__Exercise goal__. For the records that follow, please set down exactly the lines between the one holding "destruct (valid_chunk_extends c" and the one holding "Notation St := (EmuState (World K)).", inclusive, and only those.

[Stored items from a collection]
◆ ◆ ◆ ◆ ◆ ◆ ◆

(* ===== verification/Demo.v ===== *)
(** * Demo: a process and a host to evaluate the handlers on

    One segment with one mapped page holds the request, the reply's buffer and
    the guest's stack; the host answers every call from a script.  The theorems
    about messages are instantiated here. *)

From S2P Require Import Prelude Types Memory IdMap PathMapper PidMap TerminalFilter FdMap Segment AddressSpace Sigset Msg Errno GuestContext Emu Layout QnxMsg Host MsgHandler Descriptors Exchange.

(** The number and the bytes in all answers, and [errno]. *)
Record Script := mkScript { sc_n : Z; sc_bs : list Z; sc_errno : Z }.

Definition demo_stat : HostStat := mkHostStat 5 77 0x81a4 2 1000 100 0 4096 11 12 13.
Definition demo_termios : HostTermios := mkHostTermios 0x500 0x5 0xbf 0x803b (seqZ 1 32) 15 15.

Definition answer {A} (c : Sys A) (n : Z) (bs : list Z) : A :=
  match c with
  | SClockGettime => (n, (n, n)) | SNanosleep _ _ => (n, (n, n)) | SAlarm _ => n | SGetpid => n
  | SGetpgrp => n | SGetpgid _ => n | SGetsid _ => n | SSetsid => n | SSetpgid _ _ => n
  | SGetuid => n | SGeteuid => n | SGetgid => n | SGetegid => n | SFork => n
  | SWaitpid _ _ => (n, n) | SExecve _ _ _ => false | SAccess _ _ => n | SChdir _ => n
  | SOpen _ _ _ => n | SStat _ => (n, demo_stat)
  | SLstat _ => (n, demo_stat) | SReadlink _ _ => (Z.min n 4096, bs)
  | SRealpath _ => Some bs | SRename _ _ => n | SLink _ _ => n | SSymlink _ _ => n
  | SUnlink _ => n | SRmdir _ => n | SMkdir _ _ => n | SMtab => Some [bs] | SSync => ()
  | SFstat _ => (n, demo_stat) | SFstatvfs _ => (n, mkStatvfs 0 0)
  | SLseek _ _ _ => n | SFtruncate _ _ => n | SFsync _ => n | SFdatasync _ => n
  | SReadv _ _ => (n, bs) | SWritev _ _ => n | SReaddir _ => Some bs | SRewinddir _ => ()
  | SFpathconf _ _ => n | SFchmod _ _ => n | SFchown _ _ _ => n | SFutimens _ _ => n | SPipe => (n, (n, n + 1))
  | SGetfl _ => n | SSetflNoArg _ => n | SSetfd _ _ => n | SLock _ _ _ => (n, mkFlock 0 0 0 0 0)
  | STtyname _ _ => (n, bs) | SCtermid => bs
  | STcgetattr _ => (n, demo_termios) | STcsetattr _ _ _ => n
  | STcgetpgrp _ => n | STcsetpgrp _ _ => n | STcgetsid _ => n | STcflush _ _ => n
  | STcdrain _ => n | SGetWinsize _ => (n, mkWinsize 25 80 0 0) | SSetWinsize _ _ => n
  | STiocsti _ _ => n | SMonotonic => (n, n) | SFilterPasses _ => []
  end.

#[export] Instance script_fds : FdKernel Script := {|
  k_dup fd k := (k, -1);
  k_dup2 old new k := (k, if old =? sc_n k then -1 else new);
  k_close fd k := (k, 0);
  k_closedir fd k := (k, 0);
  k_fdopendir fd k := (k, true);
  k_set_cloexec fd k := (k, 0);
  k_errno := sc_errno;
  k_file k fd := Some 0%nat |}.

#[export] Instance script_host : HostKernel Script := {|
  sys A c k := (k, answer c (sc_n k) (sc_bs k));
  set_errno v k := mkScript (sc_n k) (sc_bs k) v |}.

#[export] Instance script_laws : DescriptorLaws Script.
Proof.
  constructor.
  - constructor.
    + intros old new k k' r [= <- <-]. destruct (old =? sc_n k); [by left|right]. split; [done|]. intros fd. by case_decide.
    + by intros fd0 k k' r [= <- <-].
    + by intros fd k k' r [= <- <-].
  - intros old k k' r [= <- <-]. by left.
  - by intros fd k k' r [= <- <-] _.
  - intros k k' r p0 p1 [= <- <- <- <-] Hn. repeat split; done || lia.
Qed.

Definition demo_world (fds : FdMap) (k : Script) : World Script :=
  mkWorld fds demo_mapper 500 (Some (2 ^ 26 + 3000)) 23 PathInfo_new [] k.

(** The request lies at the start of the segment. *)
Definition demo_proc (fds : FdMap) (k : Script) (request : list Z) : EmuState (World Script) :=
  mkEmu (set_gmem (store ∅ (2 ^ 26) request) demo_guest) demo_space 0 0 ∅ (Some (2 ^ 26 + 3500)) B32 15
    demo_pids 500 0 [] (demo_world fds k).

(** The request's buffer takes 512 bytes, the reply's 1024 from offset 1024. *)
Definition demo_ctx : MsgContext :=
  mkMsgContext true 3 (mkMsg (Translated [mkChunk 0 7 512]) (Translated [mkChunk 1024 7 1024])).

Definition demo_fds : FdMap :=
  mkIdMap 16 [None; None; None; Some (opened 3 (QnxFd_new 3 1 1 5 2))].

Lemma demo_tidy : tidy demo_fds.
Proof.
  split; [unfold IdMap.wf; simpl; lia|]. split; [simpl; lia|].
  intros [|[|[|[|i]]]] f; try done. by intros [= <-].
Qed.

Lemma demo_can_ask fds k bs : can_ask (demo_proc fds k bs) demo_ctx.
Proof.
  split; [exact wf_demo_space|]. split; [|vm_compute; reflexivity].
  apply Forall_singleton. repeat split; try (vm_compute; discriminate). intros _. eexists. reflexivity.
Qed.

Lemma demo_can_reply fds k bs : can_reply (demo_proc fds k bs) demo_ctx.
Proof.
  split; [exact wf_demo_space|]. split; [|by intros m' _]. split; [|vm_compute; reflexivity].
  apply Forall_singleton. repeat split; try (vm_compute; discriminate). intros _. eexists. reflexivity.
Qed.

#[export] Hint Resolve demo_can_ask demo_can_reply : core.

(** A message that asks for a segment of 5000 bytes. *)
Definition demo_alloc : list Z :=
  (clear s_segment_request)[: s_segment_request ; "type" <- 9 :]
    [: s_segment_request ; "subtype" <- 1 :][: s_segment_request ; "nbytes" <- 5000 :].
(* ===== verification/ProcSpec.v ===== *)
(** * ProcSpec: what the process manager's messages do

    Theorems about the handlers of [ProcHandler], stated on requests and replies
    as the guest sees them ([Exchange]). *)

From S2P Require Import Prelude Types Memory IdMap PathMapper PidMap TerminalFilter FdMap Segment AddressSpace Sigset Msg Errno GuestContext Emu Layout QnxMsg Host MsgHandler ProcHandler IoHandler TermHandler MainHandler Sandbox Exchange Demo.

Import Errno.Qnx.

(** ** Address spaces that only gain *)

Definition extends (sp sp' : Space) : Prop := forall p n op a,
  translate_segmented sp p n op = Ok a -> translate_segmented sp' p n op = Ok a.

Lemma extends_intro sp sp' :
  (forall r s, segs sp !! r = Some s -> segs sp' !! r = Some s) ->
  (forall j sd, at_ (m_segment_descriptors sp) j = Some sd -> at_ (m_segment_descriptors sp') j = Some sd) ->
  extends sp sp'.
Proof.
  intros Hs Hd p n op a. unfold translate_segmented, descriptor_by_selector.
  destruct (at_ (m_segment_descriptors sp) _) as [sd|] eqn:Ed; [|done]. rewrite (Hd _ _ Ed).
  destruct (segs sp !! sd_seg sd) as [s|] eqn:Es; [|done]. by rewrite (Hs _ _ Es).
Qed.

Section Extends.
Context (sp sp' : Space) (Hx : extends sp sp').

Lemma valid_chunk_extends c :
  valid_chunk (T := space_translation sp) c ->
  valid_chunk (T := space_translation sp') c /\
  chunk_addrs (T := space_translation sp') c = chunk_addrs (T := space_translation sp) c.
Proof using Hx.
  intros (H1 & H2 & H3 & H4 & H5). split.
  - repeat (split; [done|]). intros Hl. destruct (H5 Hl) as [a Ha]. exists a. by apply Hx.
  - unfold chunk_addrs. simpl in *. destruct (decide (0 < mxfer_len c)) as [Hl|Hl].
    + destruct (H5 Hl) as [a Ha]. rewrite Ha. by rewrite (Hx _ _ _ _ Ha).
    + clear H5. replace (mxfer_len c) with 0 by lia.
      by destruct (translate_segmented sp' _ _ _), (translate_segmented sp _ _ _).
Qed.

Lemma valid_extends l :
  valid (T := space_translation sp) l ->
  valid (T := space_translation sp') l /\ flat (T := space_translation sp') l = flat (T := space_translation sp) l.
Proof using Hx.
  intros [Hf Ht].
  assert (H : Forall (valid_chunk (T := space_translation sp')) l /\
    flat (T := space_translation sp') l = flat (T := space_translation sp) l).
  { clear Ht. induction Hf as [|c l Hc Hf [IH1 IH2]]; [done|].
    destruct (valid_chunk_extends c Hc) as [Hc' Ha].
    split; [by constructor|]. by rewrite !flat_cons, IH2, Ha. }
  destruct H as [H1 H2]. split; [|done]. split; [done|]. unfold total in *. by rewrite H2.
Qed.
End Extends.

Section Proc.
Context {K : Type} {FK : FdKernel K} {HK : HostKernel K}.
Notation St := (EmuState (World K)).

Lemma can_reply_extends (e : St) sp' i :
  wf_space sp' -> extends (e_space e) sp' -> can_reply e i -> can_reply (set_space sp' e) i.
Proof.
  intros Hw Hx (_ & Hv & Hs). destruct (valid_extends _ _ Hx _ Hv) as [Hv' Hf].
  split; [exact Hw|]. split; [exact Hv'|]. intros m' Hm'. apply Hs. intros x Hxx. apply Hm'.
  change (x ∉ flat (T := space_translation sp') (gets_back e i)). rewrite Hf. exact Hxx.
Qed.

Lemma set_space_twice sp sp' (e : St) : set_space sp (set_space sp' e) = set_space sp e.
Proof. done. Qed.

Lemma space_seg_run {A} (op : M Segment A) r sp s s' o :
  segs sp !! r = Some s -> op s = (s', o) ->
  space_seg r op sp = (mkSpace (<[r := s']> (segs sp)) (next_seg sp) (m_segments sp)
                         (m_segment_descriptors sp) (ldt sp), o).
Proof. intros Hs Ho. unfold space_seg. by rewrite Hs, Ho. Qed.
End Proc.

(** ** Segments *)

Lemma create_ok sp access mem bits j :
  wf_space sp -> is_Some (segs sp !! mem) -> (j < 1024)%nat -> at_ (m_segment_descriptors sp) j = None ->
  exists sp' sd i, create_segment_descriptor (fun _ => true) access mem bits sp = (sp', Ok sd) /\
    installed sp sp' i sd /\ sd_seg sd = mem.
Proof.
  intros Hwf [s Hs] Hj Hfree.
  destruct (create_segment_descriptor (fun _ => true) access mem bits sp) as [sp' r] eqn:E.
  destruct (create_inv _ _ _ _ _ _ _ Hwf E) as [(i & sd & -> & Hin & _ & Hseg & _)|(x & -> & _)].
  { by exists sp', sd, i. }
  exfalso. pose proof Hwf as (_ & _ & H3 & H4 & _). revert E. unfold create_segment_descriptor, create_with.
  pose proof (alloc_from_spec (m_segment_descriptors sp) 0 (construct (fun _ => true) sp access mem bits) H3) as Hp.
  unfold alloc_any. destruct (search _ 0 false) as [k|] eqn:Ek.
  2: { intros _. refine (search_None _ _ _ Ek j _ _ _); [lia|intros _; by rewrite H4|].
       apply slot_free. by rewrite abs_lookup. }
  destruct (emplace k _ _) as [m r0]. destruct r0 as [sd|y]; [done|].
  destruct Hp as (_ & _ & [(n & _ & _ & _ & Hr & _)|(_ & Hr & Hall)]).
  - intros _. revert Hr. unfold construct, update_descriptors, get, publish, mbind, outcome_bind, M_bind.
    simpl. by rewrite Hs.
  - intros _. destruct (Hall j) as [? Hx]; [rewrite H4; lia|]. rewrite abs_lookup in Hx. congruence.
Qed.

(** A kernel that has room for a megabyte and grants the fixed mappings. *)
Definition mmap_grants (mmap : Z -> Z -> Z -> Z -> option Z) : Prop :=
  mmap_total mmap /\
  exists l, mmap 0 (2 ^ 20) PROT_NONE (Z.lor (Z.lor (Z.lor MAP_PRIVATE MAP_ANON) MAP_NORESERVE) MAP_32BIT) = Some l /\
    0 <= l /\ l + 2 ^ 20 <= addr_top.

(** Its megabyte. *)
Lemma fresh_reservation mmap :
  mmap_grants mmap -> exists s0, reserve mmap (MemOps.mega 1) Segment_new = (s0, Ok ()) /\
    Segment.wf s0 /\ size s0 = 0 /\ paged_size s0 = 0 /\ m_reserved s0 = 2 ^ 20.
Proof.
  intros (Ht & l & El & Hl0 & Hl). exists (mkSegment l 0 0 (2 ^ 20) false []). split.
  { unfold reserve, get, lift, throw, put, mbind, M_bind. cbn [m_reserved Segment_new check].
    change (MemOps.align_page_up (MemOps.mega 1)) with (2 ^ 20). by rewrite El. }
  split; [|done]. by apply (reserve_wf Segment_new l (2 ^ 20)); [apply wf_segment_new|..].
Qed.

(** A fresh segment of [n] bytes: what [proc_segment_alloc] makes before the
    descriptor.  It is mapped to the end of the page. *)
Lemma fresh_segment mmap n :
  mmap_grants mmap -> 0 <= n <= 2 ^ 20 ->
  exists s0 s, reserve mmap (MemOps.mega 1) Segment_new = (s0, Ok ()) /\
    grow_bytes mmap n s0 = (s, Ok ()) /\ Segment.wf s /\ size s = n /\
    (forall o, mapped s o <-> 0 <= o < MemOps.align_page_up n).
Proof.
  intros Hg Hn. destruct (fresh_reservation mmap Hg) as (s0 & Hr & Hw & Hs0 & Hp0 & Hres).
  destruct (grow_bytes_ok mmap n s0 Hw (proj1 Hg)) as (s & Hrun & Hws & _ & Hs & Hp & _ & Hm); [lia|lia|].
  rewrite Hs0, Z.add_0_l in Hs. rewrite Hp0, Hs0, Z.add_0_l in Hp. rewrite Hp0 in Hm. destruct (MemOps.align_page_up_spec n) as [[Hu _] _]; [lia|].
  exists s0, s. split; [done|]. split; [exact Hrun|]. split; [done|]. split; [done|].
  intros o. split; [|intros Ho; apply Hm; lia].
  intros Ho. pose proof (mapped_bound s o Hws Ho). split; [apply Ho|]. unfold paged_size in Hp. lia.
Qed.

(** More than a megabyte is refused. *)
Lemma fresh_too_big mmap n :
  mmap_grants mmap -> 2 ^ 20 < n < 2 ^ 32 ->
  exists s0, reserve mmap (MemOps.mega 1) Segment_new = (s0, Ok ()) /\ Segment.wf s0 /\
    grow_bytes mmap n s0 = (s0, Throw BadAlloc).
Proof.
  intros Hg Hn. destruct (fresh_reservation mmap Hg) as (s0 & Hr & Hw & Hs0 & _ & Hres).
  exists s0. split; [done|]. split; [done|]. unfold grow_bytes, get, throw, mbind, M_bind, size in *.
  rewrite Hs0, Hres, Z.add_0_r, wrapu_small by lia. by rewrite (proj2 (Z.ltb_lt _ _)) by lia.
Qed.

◆ ◆ ◆ ◆ ◆ ◆ ◆

__Exercise response__.
    destruct (valid_chunk_extends c Hc) as [Hc' Ha].
    split; [by constructor|]. by rewrite !flat_cons, IH2, Ha. }
  destruct H as [H1 H2]. split; [|done]. split; [done|]. unfold total in *. by rewrite H2.
Qed.
End Extends.

Section Proc.
Context {K : Type} {FK : FdKernel K} {HK : HostKernel K}.
Notation St := (EmuState (World K)).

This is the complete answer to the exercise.